“These things add up. Every one of us needs to pray; when all hell breaks loose and the dam bursts we’ll be on high ground, untouched.” Psalm 32.6
The confidence around the table is evident. “Our role is critical to the customer. Without our contribution and personal touch, the business would move to a competitor. The functions import we perform cannot be performed or replicated in any other office.” Arrogance and pride on display for everyone to see.
We quietly tried to give them hints of their weaknesses and the corporate strategy. We diplomatically dropped suggestions of better ways to approach the delivery of services.
We worked to engage them in learning conversations. We failed to communicate our message because of deaf ears.

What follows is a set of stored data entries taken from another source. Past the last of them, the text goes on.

Definition fd_env (close : sobj → FD unit) : HandleEnv sobj FD := {|
  h_get := gets io_handles;
  h_put := λ c, modify (set_io_handles c);
  h_errno := λ e, modify (set_io_errno e);
  h_canblock := λ s, if io_nb1 s || io_nb2 s then Some (-1, set_io_errno ECANCELED s) else Some (0, s);
  h_no_blocking := λ b s, Some (io_nb2 s, set_io_nb2 b s);
  h_realloc := λ _ s, match io_budget s with
    | O => Some (false, s)
    | S n => Some (true, set_io_budget n s)
    end;
  h_has_methods := λ _, true;
  h_query := fd_query;
  h_close := close;
  h_crash := λ A, crash;
|}.

Definition fquery (close : sobj → FD unit) (h : Z) (ty : ptr) : FD ptr :=
  @dill_hquery sobj FD _ _ (fd_env close) h ty.
Definition fclose (close : sobj → FD unit) (h : Z) : FD Z := @dill_hclose sobj FD _ _ (fd_env close) h.
Definition fmake (close : sobj → FD unit) (p : ptr) : FD Z := @dill_hmake sobj FD _ _ (fd_env close) (Some (ONet p)).

(** The label [error1] of the functions that open a socket, and [err = errno; goto error1]. *)
Definition open_error (err : errno_t) : FD Z := set_errno err;; mret (-1).
Definition open_errno : FD Z := err ← get_errno; open_error err.
(** The label [error2], with [dill_fd_close] or with [close] *)
Definition open_close (s : Z) : FD Z := err ← get_errno; dill_fd_close s;; open_error err.
Definition open_rawclose (s : Z) : FD Z := err ← get_errno; sys (λ k, (tt, os_close s k));; open_error err.

(** The functions that allocate an object of [size] bytes, open a socket in it and mark
    the object as theirs. *)
Definition with_object (size : Z) (open : ptr → FD Z) (own : fdobj → fdobj) : FD Z :=
  o ← malloc size;
  match o with
  | None => open_error ENOMEM
  | Some obj =>
    s ← open obj;
    if s <? 0 then
      err ← get_errno;
      free_obj obj size;;
      open_error err
    else
      x ← get_obj obj;
      put_obj obj (own x);;
      mret s
  end.

(** The functions that make a socket of a file descriptor; [make] creates the object and
    its handle. *)
Definition fromfd (family1 family2 listening : Z) (make : Z → ptr → FD Z) (fd : Z) (mem : ptr) : FD Z :=
  if (mem =? NULL) || (fd <? 0) then open_error EINVAL
  else
    rc ← dill_fd_check fd SOCK_STREAM family1 family2 listening;
    if rc <? 0 then open_errno
    else
      fd ← dill_fd_own fd;
      if fd <? 0 then open_errno
      else
        rc ← dill_fd_unblock fd;
        if rc <? 0 then open_errno
        else
          h ← make fd mem;
          if h <? 0 then open_errno else mret h.

(** The functions that connect: [fam] is the family of the new socket, [addr] the
    address. *)
Definition connect_to (fam : Z) (addr : list Z) (make : Z → ptr → FD Z) (mem : ptr) (deadline : Z) : FD Z :=
  r ← sys (os_socket fam SOCK_STREAM);
  match r with
  | inr e => open_error e
  | inl s =>
    rc ← dill_fd_unblock s;
    if rc <? 0 then open_close s
    else
      rc ← dill_fd_connect s addr deadline;
      if rc <? 0 then open_close s
      else
        h ← make s mem;
        if h <? 0 then open_close s else mret h
  end.

(** The functions that listen; [after] is what is done before the handle is made. *)
Definition listen_on (fam : Z) (addr : list Z) (backlog : Z) (after : Z → FD Z) (make : Z → ptr → FD Z)
    (mem : ptr) : FD Z :=
  r ← sys (os_socket fam SOCK_STREAM);
  match r with
  | inr e => open_error e
  | inl s =>
    rc ← dill_fd_unblock s;
    if rc <? 0 then open_rawclose s
    else
      r ← sys (os_bind s addr);
      match r with
      | Some e => set_errno e;; open_rawclose s
      | None =>
        r ← sys (os_listen s backlog);
        match r with
        | Some e => set_errno e;; open_rawclose s
        | None =>
          rc ← after s;
          if rc <? 0 then open_rawclose s
          else
            h ← make s mem;
            if h <? 0 then open_rawclose s else mret h
        end
      end
  end.

(** The functions that accept, [lfd] being the file descriptor of the listener. *)
Definition accept_on (fuel : nat) (lfd : Z) (addr : ptr) (make : Z → ptr → FD Z) (mem : ptr) (deadline : Z) : FD Z :=
  as_ ← dill_fd_accept fuel lfd addr SIZEOF_IPADDR deadline;
  if as_ <? 0 then open_errno
  else
    rc ← dill_fd_unblock as_;
    if rc <? 0 then open_close as_
    else
      h ← make as_ mem;
      if h <? 0 then open_close as_ else mret h.

(** [getsockname] of a socket bound to port 0, and the port stored in [addr]: -1 with
    [errno] on failure. *)
Definition ephemeral_port (s : Z) (addr : ptr) : FD Z :=
  port ← dill_ipaddr_port addr;
  if negb (port =? 0) then mret 0
  else
    with_buf SIZEOF_IPADDR (λ baddr,
      r ← sys (os_getsockname s);
      match r with
      | inr e => fail e
      | inl name =>
        store baddr (take (Z.to_nat SIZEOF_IPADDR) name);;
        port ← dill_ipaddr_port baddr;
        dill_ipaddr_setport le addr port;;
        mret 0
      end).

(** [shutdown(fd, SHUT_WR)]: 0, or -1 with [errno]; other errors than the two fail an
    assertion.  [broken] is done first for either of them. *)
Definition shutdown (fd : Z) (broken : FD unit) : FD Z :=
  r ← sys (os_shutdown fd);
  match r with
  | Some e =>
    if bool_decide (e = ENOTCONN) then broken;; fail ECONNRESET
    else if bool_decide (e = ENOBUFS) then broken;; fail ENOMEM
    else crash
  | None => mret 0
  end.

(** ** Connections

    A TCP and a UNIX connection have the same fields and the same code; [get] and [put]
    reach those of the object. *)

Definition send_conn (fuel : nat) (get : FD dill_tcp_conn) (put : dill_tcp_conn → FD unit) (first last : ptr)
    (deadline : Z) : FD Z :=
  x ← get;
  if tc_sbusy x then fail EBUSY
  else if tc_outdone x then fail EPIPE
  else if tc_outerr x then fail ECONNRESET
  else
    put (set_sbusy true x);;
    sz ← dill_fd_send fuel (tc_fd x) first last deadline;
    x ← get;
    put (set_sbusy false x);;
    if 0 <=? sz then mret sz
    else
      x ← get;
      put (set_outerr x);;
      mret (-1).

(** [buffered]: whether the receive buffer is used. *)
Definition recv_conn (rounds fuel : nat) (get : FD dill_tcp_conn) (put : dill_tcp_conn → FD unit) (buffered : bool)
    (first last : ptr) (deadline : Z) : FD Z :=
  x ← get;
  if tc_rbusy x then fail EBUSY
  else if tc_indone x then fail EPIPE
  else if tc_inerr x then fail ECONNRESET
  else
    put (set_rbusy true x);;
    '(rc, rx) ← dill_fd_recv rounds fuel (tc_fd x) (if buffered then Some (tc_rxbuf x) else None) first last deadline;
    x ← get;
    put (set_rbusy false (set_rxbuf (default (tc_rxbuf x) rx) x));;
    if rc =? 0 then mret 0
    else
      err ← get_errno;
      x ← get;
      put (if bool_decide (err = EPIPE) then set_indone x else set_inerr x);;
      mret (-1).

Definition done_conn (get : FD dill_tcp_conn) (put : dill_tcp_conn → FD unit) : FD Z :=
  x ← get;
  if tc_outdone x then fail EPIPE
  else if tc_outerr x then fail ECONNRESET
  else
    rc ← shutdown (tc_fd x) (put (set_outerr x));
    if rc <? 0 then mret (-1) else put (set_outdone x);; mret 0.

(** The part of closing that follows the queries: [done], [recv] with null lists and
    [hclose] are those of the connection. *)
Definition close_conn (get : FD dill_tcp_conn) (done recv : FD Z) (hclose : FD unit) : FD Z :=
  let error (err : errno_t) : FD Z := hclose;; set_errno err;; mret (-1) in
  x ← get;
  if tc_inerr x || tc_outerr x then error ECONNRESET
  else
    rc ← (if tc_outdone x then mret 0 else done);
    if rc <? 0 then err ← get_errno; error err
    else
      rc ← recv;
      assert_ (rc <? 0);;
      err ← get_errno;
      if negb (bool_decide (err = EPIPE)) then error err
      else
        hclose;;
        mret 0.
End Fd.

In many ways, the message will come soon enough. The challenge of taking care of people’s lives will fall to someone else and our group will move on to the next challenge.
I wonder if I behave like this with God. I wonder if I wrap myself up in self-importance, absolutely confident of my role, full of pride with my contributions, and self-assured with my personal disciplines. I wonder if I presume the role of a lessor god.
If I evaluate my behavior there are to many overlaps for comfort. Often I behave like my confidence comes from my own success. I look with pride at the way my daughters are growing up, self-assured in my parenting skills. I step out on the edge of blackness confident my self-discipline will keep me from falling.
Arrogance and pride on display for everyone to see.
All hell is going to break loose when we give our presentation. The personal dams will burst; then where will these people be?
The definition of my life is by what God has done and will continue to do in it. Anything else is a statement of arrogance and pride. Question: am I listening to God’s conversation? Do I want to hear the message?
God is openly courting you and me. Prayer will lead I/you to becoming intimate God lovers.